Abstract
Bogies are crucial for the safe operation of rail transit systems and usually work under uncertain and variable operating conditions. However, the diagnosis of bogie faults under variable conditions has barely been discussed until now. Thus, it is valuable to develop effective methods to deal with variable conditions. Besides, considering that the normal data for training are much more than the faulty data in practice, there is another problem in that only a small amount of data is available that includes faults. Concerning these issues, this paper proposes two new algorithms: (1) A novel feature parameter named spectral kurtosis entropy (SKE) is proposed based on the protrugram. The SKE not only avoids the manual post-processing of the protrugram but also has strong robustness to the operating conditions and parameter configurations, which have been validated by a simulation experiment in this paper. In this paper, the SKE, in conjunction with variational mode decomposition (VMD), is employed for feature extraction under variable conditions. (2) A new learning algorithm named weighted self-adaptive evolutionary extreme learning machine (WSaE-ELM) is proposed.
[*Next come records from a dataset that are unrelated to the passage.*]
(** The notification of a run that ends without an error. *)
Definition completion (err : option error) (gid : string) : list event :=
  match err with None => [Notify "aria2.onBtDownloadComplete" gid] | Some _ => [] end.

Record transfer_ok (handler : bool) (w : torrentWorld) (s : runState) (paths : Paths) (r : runEnd) : Prop := {
  to_kept : kept (tr_d s) (re_d r);
  to_finalized : forall i, i ∈ d_torrentFinalized (re_d r) ->
    i ∈ d_torrentFinalized (tr_d s) \/ handler = true /\ exists j, i = addInt64 j 1 /\ handed (tw_leases w) j;
  to_plain : handler = false -> d_torrentFinalized (re_d r) = d_torrentFinalized (tr_d s);
  to_events : exists saves, re_events r = tr_events s ++ saves ++ completion (re_err r) (d_gid (tr_d s)) /\ queued saves;
  to_paths : re_paths r = paths;
  to_waited : re_err r = None -> handler = false -> forall p, p ∈ selectedTorrentFiles (tr_d s) (tw_numFiles w) -> fw_error (tw_waits w p) = None
}.

Lemma transfer_plain (w : torrentWorld) (s : runState) (paths : Paths) (r : runEnd) :
  transferFiles false w s paths = Some r -> transfer_ok false w s paths r.
Proof.
  unfold transferFiles. destruct (refresh_kept (tw_first w) (tr_d s)) as [Hk Hf]. unfold refresh in Hk, Hf.
  destruct (updateTorrentProgress _ _ _ (tr_d s)) as [d completed]. cbn [fst] in Hk, Hf.
  rewrite (selected_kept (tr_d s) d) by (by destruct Hk || done).
  set (s1 := s <| tr_d := d |> <| tr_last := completed |>). set (selected := selectedTorrentFiles (tr_d s) (tw_numFiles w)).
  assert (exists s2 err, kept (tr_d s1) (tr_d s2) /\ d_torrentFinalized (tr_d s2) = d_torrentFinalized (tr_d s1) /\ tr_events s2 = tr_events s1
          /\ (err = None -> forall p, p ∈ selected -> fw_error (tw_waits w p) = None)
          /\ (match selected with [] => Some (completeRun s1 paths) | _ =>
               let '(err, s) := waitFiles (tw_waits w) selected s1 in
               Some match err, tw_cause w with
                    | Some err, _ => endRun (Some err) s paths | None, Some cause => endRun (Some cause) s paths | None, None => completeRun s paths end end
              = Some (match err with None => completeRun s2 paths | Some e => endRun (Some e) s2 paths end))) as (s2 & err & K2 & F2 & E2 & W & ->).
  { destruct (waitFiles_ok (tw_waits w) selected s1) as (A & B & C & D). destruct selected as [|p ps].
    - exists s1, None. split_and!; try done.
    - destruct (waitFiles (tw_waits w) (p :: ps) s1) as [[err|] s2]; cbn [fst snd] in *; [by exists s2, (Some err)|].
      destruct (tw_cause w) as [cause|]; [by exists s2, (Some cause)|]. exists s2, None. split_and!; auto. }
  cbn [fmap option_fmap option_map]. intros [= <-].
  assert (kept (tr_d s) (tr_d s2)) as K by (etransitivity; [exact Hk|exact K2]).
  destruct (refresh_kept (tw_last w) (tr_d s2)) as [K3 F3].
  assert (d_torrentFinalized (refresh (tw_last w) (tr_d s2)) = d_torrentFinalized (tr_d s)) as Fin by (rewrite F3, F2; exact Hf).
  assert (kept (tr_d s) (refresh (tw_last w) (tr_d s2))) as Kr by (etransitivity; [exact K|exact K3]).
  split; cbn [stopProgress re_d re_err re_events re_paths].
  - by destruct err.
  - intros i Hi. left. by rewrite <- Fin; destruct err.
  - intros _. by destruct err.
  - exists []. split; [|by constructor]. destruct err as [err|]; cbn; rewrite E2; cbn; [by rewrite app_nil_r|]. by rewrite (kp_gid _ _ K).
  - by destruct err.
  - intros He _. apply W. by destruct err.
Qed.
Lemma respects_ret {A} (a : A) : respects R (ret a).
Proof. by intros s s' r [= <- _]. Qed.
Lemma respects_throw {A} (err : error) : respects R (throw (A := A) err).
Proof. by intros s s' r [= <- _]. Qed.
Lemma respects_lift {A} (x : result A) : respects R (lift x).
Proof. by intros s s' r [= <- _]. Qed.
Lemma respects_gets {A} (f : RunState -> A) : respects R (gets f).
Proof. by intros s s' r [= <- _]. Qed.
Lemma respects_modify (f : RunState -> RunState) : (forall s, R s (f s)) -> respects R (modify f).
Proof. by intros H s s' r [= <- _]. Qed.
Lemma respects_bind {A B} (m : M A) (k : A -> M B) :
  respects R m -> (forall a, respects R (k a)) -> respects R (bind m k).
Proof.
  intros Hm Hk s s' r H. apply bind_inv in H as [(a & s1 & H1 & H2)|(err & H1 & _)]; [|by eapply Hm].
  etrans; [by eapply Hm|by eapply Hk].
Qed.
Lemma respects_always {A} (m : M A) (k : result A -> M A) :
  respects R m -> (forall r, respects R (k r)) -> respects R (thenAlways m k).
Proof.
  intros Hm Hk s s' r. unfold thenAlways. destruct (m s) as [[s1 r1]|] eqn:E; [|done]. intros H.
  etrans; [by eapply Hm|by eapply Hk].
Qed.
End respects.

Create HintDb respects.
#[export] Hint Resolve respects_ret respects_throw respects_lift respects_gets : respects.

(** One step at a time through a program of the monad. *)
Ltac respect :=
  repeat match goal with
  | |- respects _ (bind _ _) => apply respects_bind; [apply _| |intros ?]
  | |- respects _ (thenAlways _ _) => apply respects_always; [apply _| |intros ?]
  | |- respects _ (match ?x with _ => _ end) => destruct x
  | |- respects _ (if ?x then _ else _) => destruct x
  | |- respects _ (let '(_, _) := ?x in _) => destruct x
  | |- respects _ _ => solve [eauto with respects typeclass_instances]
  end.

(** ** Lemmas: the steps on one file *)

Section one_file.
Context {fs : FileSystem} {http : HTTPLib} {run : RunLib} (P : string).

Lemma file_insert (disk : Disk) (n : node) (p : string) : p <> P -> fileAt (<[P := n]> disk) p = fileAt disk p.
Proof. intros Hp. unfold fileAt. by rewrite lookup_insert_ne. Qed.

Lemma stays_disk (s : RunState) (n : node) : stays P s (s <| r_disk ::= <[P := n]> |>).
Proof. split; try done; [|by left]. intros p Hp. cbn. by apply file_insert. Qed.

Lemma stays_onFile (now : Z) (f : bytes -> bytes) : respects (stays P) (onFile P now f).
Proof. apply respects_modify. intros s. destruct (r_disk s !! P) as [[content t|n]|]; [apply stays_disk|done|done]. Qed.

Lemma stays_open (mode : openMode) (outcome : result unit) (now : Z) : respects (stays P) (openFile mode P outcome now).
Proof.
  intros s s' r H. unfold openFile in H. cbv zeta in H.
  repeat case_match; simplify_eq; try done; apply stays_disk.
Qed.

Lemma stays_remove (outcome : result unit) : respects (stays P) (removeFile P outcome).
Proof.
  apply respects_modify. intros s. destruct outcome; [|done]. split; try done; [|by left].
  intros p Hp. cbn. unfold fileAt. by rewrite lookup_delete_ne.
Qed.

Lemma stays_publish (f : Download -> Download) :
  (forall d, d_gid (f d) = d_gid d /\ (d_path (f d) = d_path d \/ d_path (f d) = P)) -> respects (stays P) (publish f).
Proof. intros Hf. apply respects_modify. intros s. destruct (Hf (r_d s)) as [H1 H2]. by split. Qed.

Lemma keep_publish (f : Download -> Download) :
  (forall d, d_gid (f d) = d_gid d /\ d_path (f d) = d_path d) -> respects (stays P) (publish f).
Proof. intros Hf. apply stays_publish. intros d. destruct (Hf d). auto. Qed.

Lemma publish_metadata (meta : remoteMeta) : respects (stays P) (publish (setMetadata meta P)).
Proof. apply stays_publish. intros d. unfold setMetadata. by case_match; cbn; split; auto. Qed.
End one_file.

(** ** Lemmas: progress keeps the name and the path of a download *)

Definition keeps (d d' : Download) : Prop := d_gid d' = d_gid d /\ d_path d' = d_path d.

#[export] Instance keeps_preorder : PreOrder keeps.
Proof. split; [by split|]. intros d1 d2 d3 [A1 A2] [B1 B2]. split; congruence. Qed.

Lemma keeps_reports :
  (forall n d, keeps d (setConnections n d)) /\ (forall n d, keeps d (setDownloadBPS n d))
  /\ (forall n d, keeps d (addCompleted n d)) /\ (forall n d, keeps d (rollbackCompleted n d))
  /\ (forall i d, keeps d (markPieceComplete i d)) /\ (forall t c d, keeps d (resetProgress t c d))
  /\ (forall t c d, keeps d (resetSingleProgress t c d)) /\ (forall u d, keeps d (setURIUsed u d)).
Proof.
  unfold addCompleted, rollbackCompleted, markPieceComplete, resetProgress, resetSingleProgress, recountPieces.
  split_and!; intros; repeat case_match; done.
Qed.

Lemma keeps_fold {X} (f : Download -> X -> Download) (l : list X) (d : Download) :
  (forall d x, keeps d (f d x)) -> keeps d (foldl f d l).
Proof. intros Hf. revert d. induction l as [|x l IH]; intros d; cbn; [done|]. etrans; [apply Hf|apply IH]. Qed.

Lemma keeps_speeds (started : Z) (samples : list (Z * Z)) (d : Download) : keeps d (publishSpeeds started samples d).
Proof. apply keeps_fold. intros d' n. apply keeps_reports. Qed.

(** A relation the reports of a segmented download respect, its loop respects. *)
Section seg_keeps.
Context (fallback : Options) (attempt : segmentedRangeTask -> Options -> list Z * result unit).
Context (K : Download -> Download -> Prop) `{!PreOrder K}.
Context (Hconn : forall n d, K d (setConnections n d)) (Hadd : forall n d, K d (addCompleted n d))
  (Hroll : forall n d, K d (rollbackCompleted n d)) (Hmark : forall i d, K d (markPieceComplete i d))
  (Hopts : forall opts d, K d (d <| d_options := opts |>)).

Lemma start_loop_keeps (fuel : nat) (now : Z) (s : segState) : K (sg_d s) (sg_d (startLoop attempt fuel now s)).
Proof.
  revert s. induction fuel as [|fuel IH]; intros s; cbn [startLoop]; [done|].
  destruct (_ <? _); [|done]. destruct (readySegmentedTaskIndex _ now) as [idx|]; [|done].
  destruct (sg_tasks s !! idx) as [task|]; [|done]. etrans; [|apply IH].
  unfold startTask. cbv zeta. destruct (launchState _). destruct (attempt _ _). apply (Hconn _ (sg_d s)).
Qed.

Lemma start_ready_keeps (now : Z) (s : segState) : K (sg_d s) (sg_d (startReady fallback attempt now s)).
Proof. unfold startReady. destruct (sg_firstErr s); [done|]. etrans; [|apply start_loop_keeps]. done. Qed.

Lemma fail_keeps (err : error) (s : segState) : sg_d (fail err s) = sg_d s.
Proof. unfold fail. by destruct (sg_firstErr s). Qed.

Lemma handle_result_keeps (k : nat) (w : worker) (now : Z) (s : segState) :
  K (sg_d s) (sg_d (handleResult fallback k w now s)).
Proof.
  unfold handleResult. cbv zeta.
  set (s1 := _ <| sg_d ::= setConnections _ |>). assert (K (sg_d s) (sg_d s1)) as H1 by apply (Hconn _ (sg_d s)). clearbody s1.
  destruct (wk_result w) as [[]|err]; [etrans; [exact H1|]; apply (Hmark _ (sg_d s1))|].
  set (s2 := match errors_find _ err with Some _ => _ | None => _ end).
  assert (K (sg_d s) (sg_d s2)) as H2.
  { unfold s2. destruct (errors_find _ err); [|done]. etrans; [exact H1|]. apply (Hroll _ (sg_d s1)). }
  clearbody s2. repeat case_match; rewrite ?fail_keeps; exact H2.
Qed.

Lemma seg_step_keeps (s s' : segState) (ev : segEvent) : segStep fallback attempt s ev = Some s' -> K (sg_d s) (sg_d s').
Proof.
  destruct ev as [k|k now|now|err|now|opts|global]; cbn [segStep]; intros H.
  - repeat case_match; simplify_eq. apply (Hadd _ (sg_d s)).
  - destruct (finished s); [done|]. destruct (sg_active s !! k) as [w|]; [|done]. destruct (wk_flushes w); [|done]. injection H as <-.
    etrans; [apply handle_result_keeps|apply start_ready_keeps].
  - destruct (finished s); [done|]. injection H as <-. apply start_ready_keeps.
  - destruct (sg_ctxErr s); [done|]. by injection H as <-.
  - destruct (_ || _); [done|]. destruct (sg_ctxErr s) as [err|]; [|done]. injection H as <-.
    etrans; [|apply start_ready_keeps]. change (sg_d (fail err s <| sg_ctxSeen := true |>)) with (sg_d (fail err s)).
    by rewrite fail_keeps.
  - injection H as <-. apply (Hopts opts (sg_d s)).
  - by injection H as <-.
Qed.

Lemma seg_run_keeps (s s' : segState) (events : list segEvent) :
  segRun fallback attempt s events = Some s' -> K (sg_d s) (sg_d s').
Proof.
  revert s. induction events as [|ev events IH]; intros s H; cbn in H; [by simplify_eq|].
  destruct (segStep fallback attempt s ev) as [s1|] eqn:E; [|done]. etrans; [by eapply seg_step_keeps|by apply IH].
Qed.

(** From the first wait to the return. *)
Lemma seg_all_keeps (meta : remoteMeta) (chunks : list chunkRange) (global : Options) (now : Z) (d : Download)
    (events : list segEvent) (s : segState) :
  segRun fallback attempt (segStart fallback attempt meta chunks global now d) events = Some s ->
  K (resetProgress (m_Length meta) chunks d) (segReturn s).2.
Proof.
  intros H%seg_run_keeps. unfold segReturn. cbn [snd]. etrans; [|apply Hconn]. etrans; [|exact H].
  unfold segStart. etrans; [|apply start_ready_keeps]. done.
Qed.
End seg_keeps.

(** ** Lemmas: transfers touch only their file *)

Section transfers.
Context {fs : FileSystem} {http : HTTPLib} {run : RunLib} (P : string).

Lemma keeps_publish (f : Download -> Download) : (forall d, keeps d (f d)) -> respects (stays P) (publish f).
Proof. intros Hf. apply keep_publish. intros d. apply Hf. Qed.

Hint Resolve stays_onFile stays_open stays_remove publish_metadata : respects.
Hint Extern 1 (respects _ (publish (setConnections _))) => (apply keeps_publish; intros ?; apply keeps_reports) : respects.
Hint Extern 1 (respects _ (publish (resetSingleProgress _ _))) => (apply keeps_publish; intros ?; apply keeps_reports) : respects.
Hint Extern 1 (respects _ (publish (publishSpeeds _ _))) => (apply keeps_publish; intros ?; apply keeps_speeds) : respects.
Hint Extern 1 (respects _ (publish (fun d => foldl _ _ _))) =>
  (apply keeps_publish; intros ?; apply keeps_fold; intros; apply keeps_reports) : respects.

Lemma stays_truncate (size : Z) (outcome : result unit) (now : Z) : respects (stays P) (truncate P size outcome now).
Proof. unfold truncate. respect. Qed.
Hint Resolve stays_truncate : respects.

Lemma stays_transfer io ex body rangeLength metaLength opts : respects (stays P) (transfer io P ex body rangeLength metaLength opts).
Proof. unfold transfer. cbv zeta. respect. Qed.
Hint Resolve stays_transfer : respects.

Lemma stays_receive io ex start rangeLength metaLength opts : respects (stays P) (receive io P ex start rangeLength metaLength opts).
Proof. unfold receive. respect. Qed.
Hint Resolve stays_receive : respects.

Lemma stays_single io meta opts : respects (stays P) (downloadSingle io meta P opts).
Proof. unfold downloadSingle, singleBody. respect. Qed.

Lemma stays_fill io created meta ex start rangeLength opts : respects (stays P) (fillFile io created meta P ex start rangeLength opts).
Proof. unfold fillFile. respect. Qed.

Lemma stays_finish io meta opts : respects (stays P) (finishFile io P meta opts).
Proof.
  assert (respects (stays P) (checksumOk io P opts)) by by intros s s' r [= <- _].
  unfold finishFile, applyRemoteTime. respect.
Qed.

Lemma stays_segmented io meta opts chunks : respects (stays P) (downloadSegmented io meta P opts chunks).
Proof.
  unfold downloadSegmented. respect. intros s s' r H. unfold segLoop in H. cbv zeta in H.
  destruct (fileRun _ _ _ _ _) as [f|] eqn:E; [|done]. destruct (finished (sf_seg f)); [|done].
  apply file_run_some in E as Hr. cbn [sf_seg] in Hr. destruct keeps_reports as (K1 & _ & K3 & K4 & K5 & K6 & _).
  apply (seg_all_keeps opts (rangeWorker meta io) keeps) in Hr; [|done..].
  destruct (segReturn (sf_seg f)) as [r' d] eqn:Ed. injection H as <- <-.
  assert (keeps (r_d s) d) as Hd by (etrans; [apply K6|exact Hr]).
  assert (keeps (r_d s) (publishSpeeds (sg_now io) (sg_samples io) d)) as [H1 H2] by (etrans; [exact Hd|apply keeps_speeds]).
  split; [|done|exact H1|by left]. intros p Hp. cbn. by apply file_insert.
Qed.

Lemma stays_fetch io meta opts segmented : respects (stays P) (fetch io meta P opts segmented).
Proof. pose proof stays_single. pose proof stays_segmented. unfold fetch. respect. Qed.
End transfers.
WSaE-ELM gives each sample an extra sample weight to rebalance the training data and optimizes these weights along with the parameters of hidden neurons by means of the self-adaptive differential evolution algorithm. Finally, the hybrid method based on VMD, SKE, and WSaE-ELM is verified by using the vibration signals gathered from real bogies with speed variations. It is demonstrated that the proposed method of bogie fault diagnosis outperforms the conventional methods by up to 4.42% and 6.22%, respectively, in percentages of accuracy under variable conditions.
Highlights
Urban rail transit systems are critical for large modern cities
By using actual data that had been acquired from A-type trains by a Chinese metro company, the WSaE-Extreme learning machine (ELM) has been verified as being usable for bogie fault diagnosis with imbalanced data under variable conditions
The simulation results show that the spectral kurtosis entropy (SKE), in conjunction with variational mode decomposition (VMD), has strong robustness under operating conditions and parameter crations and can be used for feature extraction under variable conditions
Summary
Urban rail transit systems are critical for large modern cities. With the development of urban rail traffic, more and more metro trains are being placed into service, and the safe and reliable operation of these trains has become a hot topic. In this paper, inspired by the Shannon entropy, a novel feature extraction method named spectral kurtosis entropy (SKE) is proposed to extract fault characteristics under variable conditions. Since in practice the normal samples acquired from bogies are much more than the faulty ones, bogie fault diagnosis algorithms suffer from the imbalance of data To deal with this issue, this paper proposes a novel algorithm named weighted self-adaptive evolutionary extreme learning machine (WSaE-ELM). This method gives each sample an optimizable sample weight to rebalance the training data and employs self-adaptive differential evolution algorithm to optimize these weights and the parameters of the hidden neurons.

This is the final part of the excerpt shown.